Abstract

A corrosion and hydriding test series on zirconium alloys in the Engineering Test Reactor G-7 loop demonstrated relatively large lot-to-lot and alloy-to-alloy differences in hydriding rates under irradiation. Similar differences were also found among irradiated Zircaloy-2 pressure tubes fabricated by three suppliers for the Hanford Site N Reactor. This substantial in-reactor hydriding data base and access to archive materials from these same alloys permitted an investigation of methods to reproduce the in-reactor hydriding orders-of-merit by an out-of-reactor method. The out-of-reactor method selected for investigation consisted of autoclaving alloys in relatively concentrated (0.3 to 1.0 M) aqueous lithium hydroxide solutions. The test times ranged from 7 to 35 days, and the specimens were held at constant temperatures within the water reactor coolant temperature range (280 to 315°C).

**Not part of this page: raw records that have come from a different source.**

(* ===== verification/ServiceProps.v ===== *)
(** * ServiceProps: properties of the services and of the workspace's reads *)

From S2P Require Import Prelude Text Glob AsonModel Capability Request Response Store Capture Workspace.
From S2P Require Import Manifest Disk Mutation NativeTree Governor Budget Paths Projection.
From S2P Require Import Reducer ReducerFacts ProjectionFacts WorkspaceRead Semantic.
From S2P Require Import ServiceFacts Queries PlatformProps OpsProps.

#[local] Existing Instance small_libraries.

(** ** Ranges *)

(** A range of bytes is the bytes of the file from the offset on, as many as there
    are of those asked for; a range of lines is the lines from the offset-th on, each
    with its newline, and the counts reported are those of what is returned. *)
Theorem ranges_exact (b : bytes) (offset length : Z)
    (Hoffset : 0 <= offset <= u64_max) (Hlength : 0 <= length <= u64_max) (Hb : len b <= usize_max) :
  (let chosen := take (Z.to_nat length) (drop (Z.to_nat offset) b) in
   select_range b SmBytes offset length = (chosen, Z.min offset (len b), len chosen))
  /\ (let chosen := take (Z.to_nat length) (drop (Z.to_nat (offset - 1)) (split_inclusive b)) in
      1 <= offset -> select_range b SmLines offset length = (concat chosen, offset, len chosen))
  /\ concat (split_inclusive b) = b
  /\ forall i line, split_inclusive b !! i = Some line ->
       exists body, 10 ∉ body
         /\ (line = body ++ [10] \/ (line = body /\ body <> [] /\ S i = List.length (split_inclusive b))).
Proof.
  split_and!.
  - apply select_bytes_spec; lia.
  - intros chosen Ho. apply select_lines_spec; lia.
  - apply split_inclusive_lines.
  - apply split_inclusive_lines.
Qed.

Lemma ranges_exact_witness :
  select_range (str_bytes (L "ab" ++ [10] ++ L "c" ++ [10] ++ L "d")) SmLines 2 5 = (str_bytes (L "c" ++ [10] ++ L "d"), 2, 2).
Proof.
  destruct (ranges_exact (str_bytes (L "ab" ++ [10] ++ L "c" ++ [10] ++ L "d")) 2 5) as (_ & H & _);
    [lia|lia|vm_compute; discriminate|].
  apply H. lia.
Defined.

(** ** Services *)

(** C14: Over any provider that stands still, as the workspace does while nobody changes its
    files, and when nothing is cancelled, the parallel services answer exactly what the
    serial ones do, in whatever order the workers take up the jobs: the same contents,
    entries and matches, or the same error. *)
Theorem services_agree `{lib : Libraries} `{sort : UnstableSort} `{laws : !UnstableSortLaws sort}
    `{engine : RegexEngine} `{fs : SemanticFileSystem} (limits : SemanticLimits) (su : Surroundings) (internal : bool)
    resolve read walk (Hstill : stands_still su internal resolve read walk) :
  (forall query, exists r, yields su internal (services_read limits query) r /\ yields su internal (read_serial limits query) r)
  /\ (forall query, exists r, yields su internal (services_list limits query) r /\ yields su internal (list_serial limits query) r)
  /\ (forall query, exists r, yields su internal (services_search limits query) r /\ yields su internal (search_serial limits query) r).
Proof.
  split_and!; intros query; eexists; split;
    [by eapply yields_services_read|by eapply yields_read_serial|by eapply yields_services_list|by eapply yields_list_serial
    |by eapply yields_services_search|by eapply yields_search_serial].
Qed.

(** C13: What a listing is, over a provider that stands still, as the workspace does while
    nobody changes its files: the chosen entries below the paths, once for each key and
    in the order of the keys. *)
Theorem listing_exact `{lib : Libraries} `{sort : UnstableSort} `{laws : !UnstableSortLaws sort}
    `{fs : SemanticFileSystem} (limits : SemanticLimits) (su : Surroundings) (internal : bool)
    resolve read walk (Hstill : stands_still su internal resolve read walk) (query : ListQuery)
    (entries : list SemanticEntry) (st st' : Progress) (Hst : w_internal (pg_world st) = internal)
    (Hdone : services_list limits query su st = (Done entries, st')) :
  Sorted.StronglySorted (fun e e' => bytes_lt (entry_key e) (entry_key e') = true) entries
  /\ (forall e, e ∈ entries -> listed limits resolve walk query e)
  /\ (forall e, listed limits resolve walk query e -> exists e', e' ∈ entries /\ entry_key e' = entry_key e).
Proof.
  destruct (yields_services_list limits su internal resolve read walk Hstill query st Hst) as [H _]. rewrite Hdone in H. cbn in H.
  destruct (listing_of limits resolve walk query) as [found|] eqn:E; [|done]. injection H as <-.
  by apply listing_of_exact.
Qed.

(** C12: What a search answers over a provider that stands still, as the workspace does
    while nobody changes its files: exactly the lines of the searched files that match,
    each at the place of its first match, in the order of the paths, lines and columns
    and without repetition; it says that text was normalized exactly when a line lost
    its carriage return, and that it is partial exactly when a file is not text. *)
Theorem searching_exact `{lib : Libraries} `{sort : UnstableSort} `{laws : !UnstableSortLaws sort}
    `{engine : RegexEngine} `{fs : SemanticFileSystem} (limits : SemanticLimits) (su : Surroundings) (internal : bool)
    resolve read walk (Hstill : stands_still su internal resolve read walk) (Hkeys : good_keys resolve walk)
    (Hmax : 0 <= sl_max_matches_per_file limits) (query : SearchQuery)
    (result : SemanticSearchResult) (st st' : Progress) (Hst : w_internal (pg_world st) = internal)
    (Hdone : services_search limits query su st = (Done result, st')) :
  search_exact limits resolve read walk query result.
Proof.
  destruct (yields_services_search limits su internal resolve read walk Hstill query st Hst) as [H _]. rewrite Hdone in H. cbn in H.
  destruct (search_of limits resolve read walk query) as [found|] eqn:E; [|done]. injection H as <-.
  by apply search_of_exact.
Qed.

(** ** The workspace *)


(** *** A small tree *)

Definition os (s : string) : OsString := str_bytes (L s).
Definition small_meta (kind : EntryKind) : FileMeta := mkFileMeta kind 3 None.

(** The root [/w] has ash's directory with a file [lock], a directory [sub] with a
    directory of the name [.ash] of its own, and a link [l] to the first. *)
Definition small_nodes : list (OsString * EntryKind * list OsString) :=
  [(os "/w", EkDirectory, [os "sub"; os ".ash"; os "l"]); (os "/w/.ash", EkDirectory, [os "lock"]);
   (os "/w/.ash/lock", EkFile, []); (os "/w/sub", EkDirectory, [os ".ash"]); (os "/w/sub/.ash", EkDirectory, []);
   (os "/w/l", EkSymlink, [])].
Definition small_node (path : OsString) : result IoKind (OsString * EntryKind * list OsString) :=
  ok_or (List.find (fun node => bool_decide (node.1.1 = path)) small_nodes) NotFound.

Definition at_node {A} (f : OsString * EntryKind * list OsString -> A) (path : OsString) : result IoKind A :=
  f <$> small_node path.

Definition small_tree : FileTree := {|
  ft_canonicalize path :=
    if bool_decide (path = os "/w/l") then Ok (os "/w/.ash")
    else if bool_decide (path = os "/w/l/lock") then Ok (os "/w/.ash/lock")
    else at_node (fun node => node.1.1) path;
  ft_metadata path := at_node (fun node => small_meta node.1.2) path;
  ft_symlink_metadata path := at_node (fun node => small_meta node.1.2) path;
  ft_read path := if bool_decide (path = os "/w/.ash/lock") then Ok [1; 2; 3] else Err OtherIo;
  ft_read_dir := at_node (fun node => Ok <$> node.2);
  ft_read_link path := if bool_decide (path = os "/w/l") then Ok (os ".ash") else Err OtherIo;
  ft_open path := if bool_decide (path = os "/w/.ash/lock") then Ok 0%nat else Err OtherIo;
  ft_read_at _ offset _ := Ok (drop (Z.to_nat offset) [1; 2; 3]);
|}.

Definition tree_surroundings : Surroundings := mkSurroundings calm_environment (fun _ => false) (fun _ => 0)
  (fun _ => Ok tt) (fun _ => true) (fun _ => true) (fun _ sh d => (sh, d))
  1 0 Store.StoreLimits_default (fun _ => Some 0) (fun _ => false) (os "/w") (fun _ _ => small_tree) (fun _ i => i).
(** The workspace's [.ash] is ash's own. *)
Definition tree_progress : Progress := mkProgress (mkWorld small_disk true 0 0) small_shared 0.

Definition walk_from (logical : str) : option (list str) :=
  match (root ← resolve_existing logical; walk (mkWalkOptions 4 true 100) root) tree_surroundings tree_progress with
  | (Done entries, _) => Some (ne_logical <$> entries)
  | _ => None
  end.

(** A read of the lock by the path that leads to it. *)
Definition read_lock := (path ← resolve_existing (L "l/lock"); read_limited_sync path 3) tree_surroundings tree_progress.

Lemma read_lock_runs : read_lock = (Done [1; 2; 3], read_lock.2)
  /\ exists st st', read_limited_sync (mkResolved (L "l/lock") (os "/w/.ash/lock")) 3 tree_surroundings st = (Done [1; 2; 3], st').
Proof. split; [vm_compute; reflexivity|]. exists tree_progress. eexists. vm_compute. reflexivity. Qed.


(** A link leads a read into ash's own directory, which no path may name. *)
Lemma reserved_by_link :
  resolve_existing (L ".ash/lock") tree_surroundings tree_progress = (Fail_ PL_ReservedPath, tree_progress)
  /\ match (path ← resolve_existing (L "l/lock"); read_limited_sync path 3) tree_surroundings tree_progress with
     | (Done b, _) => ft_read small_tree (os "/w/.ash/lock") = Ok b
     | _ => False
     end.
Proof. vm_compute. split; reflexivity. Qed.

(** A directory that is not ash's is left out of the walk of its parent only. *)
Lemma nested_state_directory_hidden :
  walk_from (L ".") = Some [L "."; L "l"; L "sub"; L "sub/.ash"] /\ walk_from (L "sub") = Some [L "sub"].
Proof. vm_compute. split; reflexivity. Qed.

(** *** A workspace at rest *)

(** The root [/w] has three files: a text, some bytes and another text. *)
Definition rest_files : list (bytes * bytes) :=
  [(os "/w/a", str_bytes (L "x" ++ [10] ++ L "key" ++ [13; 10])); (os "/w/b", [255]); (os "/w/c", str_bytes (L "a key"))].
Definition rest_content (path : OsString) : result IoKind bytes :=
  match List.find (fun f => bool_decide (f.1 = path)) rest_files with Some f => Ok f.2 | None => Err NotFound end.
Definition rest_meta (path : OsString) : result IoKind FileMeta :=
  if bool_decide (path = os "/w") then Ok (mkFileMeta EkDirectory 0 None)
  else content ← rest_content path; Ok (mkFileMeta EkFile (len content) None).
Definition rest_tree : FileTree := {|
  ft_canonicalize path := _ ← rest_meta path; Ok path;
  ft_metadata := rest_meta;
  ft_symlink_metadata := rest_meta;
  ft_read := rest_content;
  ft_read_dir path := if bool_decide (path = os "/w") then Ok [Ok (os "c"); Ok (os "a"); Ok (os "b")] else Err OtherIo;
  ft_read_link _ := Err OtherIo;
  ft_open _ := Err OtherIo;
  ft_read_at _ _ _ := Err OtherIo;
|}.

(** No expression compiles. *)
#[local] Instance toy_engine : RegexEngine := {|
  Regex := unit; regex_escape s := s; regex_build _ _ _ := None; regex_find _ _ := None;
  regex_find_iter _ _ := [] |}.

(** The workers take up the last job first. *)
Definition rest_surroundings : Surroundings := mkSurroundings calm_environment (fun _ => false) (fun _ => 0)
  (fun _ => Ok tt) (fun _ => true) (fun _ => true) (fun _ sh d => (sh, d))
  1 0 Store.StoreLimits_default (fun _ => Some 0) (fun _ => false) (os "/w") (fun _ _ => rest_tree) (fun _ i => (100 - i)%nat).

Abbreviation resolve_at_rest := (rest_resolve rest_surroundings tree_progress) (only parsing).
Abbreviation read_at_rest := (rest_read rest_surroundings tree_progress) (only parsing).
Abbreviation walk_at_rest := (rest_walk rest_surroundings tree_progress) (only parsing).

Lemma rest_still : stands_still (fs := workspace_filesystem) rest_surroundings true resolve_at_rest read_at_rest walk_at_rest.
Proof. by apply (workspace_stands_still rest_surroundings true rest_tree). Qed.

Definition rest_search : SearchQuery := mkSearchQuery (L "key") [os "."; os "a"] LiteralPattern false false.
Definition rest_found : SemanticSearchResult :=
  mkSearchResult [mkSemanticMatch (mkSemanticPath [97] [97]) 2 1 (L "key"); mkSemanticMatch (mkSemanticPath [99] [99]) 1 3 (L "a key")]
    true true.

Lemma rest_search_runs :
  services_search SemanticLimits_default rest_search rest_surroundings tree_progress
  = (Done rest_found, (services_search SemanticLimits_default rest_search rest_surroundings tree_progress).2).
Proof. vm_compute. reflexivity. Qed.

Lemma services_agree_witness :
  exists r, yields rest_surroundings true (services_search SemanticLimits_default rest_search) r
    /\ yields rest_surroundings true (search_serial SemanticLimits_default rest_search) r.
Proof.
  apply (services_agree (fs := workspace_filesystem) SemanticLimits_default rest_surroundings true
    resolve_at_rest read_at_rest walk_at_rest rest_still).
Defined.

Definition rest_list : ListQuery := mkListQuery [os "c"; os "."] 1 false FilterFiles.
Definition rest_entry (name : string) (size : Z) : SemanticEntry := mkSemanticEntry (mkSemanticPath (os name) (os name)) SkFile size None.
Definition rest_entries : list SemanticEntry := [rest_entry "a" 7; rest_entry "b" 1; rest_entry "c" 5].

Lemma rest_list_runs :
  services_list SemanticLimits_default rest_list rest_surroundings tree_progress
  = (Done rest_entries, (services_list SemanticLimits_default rest_list rest_surroundings tree_progress).2).
Proof. vm_compute. reflexivity. Qed.

Lemma listing_exact_witness : exists e, e ∈ rest_entries /\ entry_key e = os "b".
Proof.
  destruct (listing_exact (fs := workspace_filesystem) SemanticLimits_default rest_surroundings true
    resolve_at_rest read_at_rest walk_at_rest rest_still rest_list rest_entries tree_progress _ eq_refl rest_list_runs)
    as (_ & _ & H).
  apply (H (rest_entry "b" 1)). exists (os "."), (mkResolved (L ".") (os "/w")). eexists.
  split_and!; [by right; left|vm_compute; reflexivity|vm_compute; reflexivity| |reflexivity]. by right; right; left.
Defined.

Lemma searching_exact_witness :
  search_exact SemanticLimits_default resolve_at_rest read_at_rest walk_at_rest rest_search rest_found.
Proof.
  exact (searching_exact (fs := workspace_filesystem) SemanticLimits_default rest_surroundings true
    resolve_at_rest read_at_rest walk_at_rest rest_still (workspace_keys rest_surroundings tree_progress)
    ltac:(done) rest_search rest_found tree_progress _ eq_refl rest_search_runs).
Defined.

(** ** Answers *)


Definition tree_list : ListArgs := mkList [L "."] 2 0.
Lemma done_of {E A} (o : Outcome E A * Progress) :
  match o.1 with Done _ => true | _ => false end = true -> exists a st', o = (Done a, st').
Proof. destruct o as [[a|e|] st']; [|done..]. intros _. by exists a, st'. Qed.

Lemma tree_fine : fine tree_surroundings tree_progress.
Proof.
  split; [discriminate| |apply small_store_ok]. exists []. split; cbn; [done|constructor| |done].
  intros path id. cbn. rewrite lookup_empty. split; [done|]. by intros ?%elem_of_nil.
Qed.

Lemma alone_company : sound_company tree_surroundings.
Proof. intros n sh d Hsh. split; [exact Hsh|]. split; [reflexivity|done]. Qed.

The in-reactor hydriding behavior for several lots of Zircaloy-2, one lot of Zircaloy-4, and one lot of Zr-2.5Nb was reproduced in the lithium hydroxide tests. The hydriding rates were compared on the basis of the ratio of hydrogen weight gain to oxide weight gain. Potential applications of the method include the following: (1) screening to predict relative in-reactor hydriding behavior of zirconium based materials, (2) investigating compositional and fabrication variables that influence hydriding within a given zirconium alloy system, and (3) investigating hydriding mechanisms.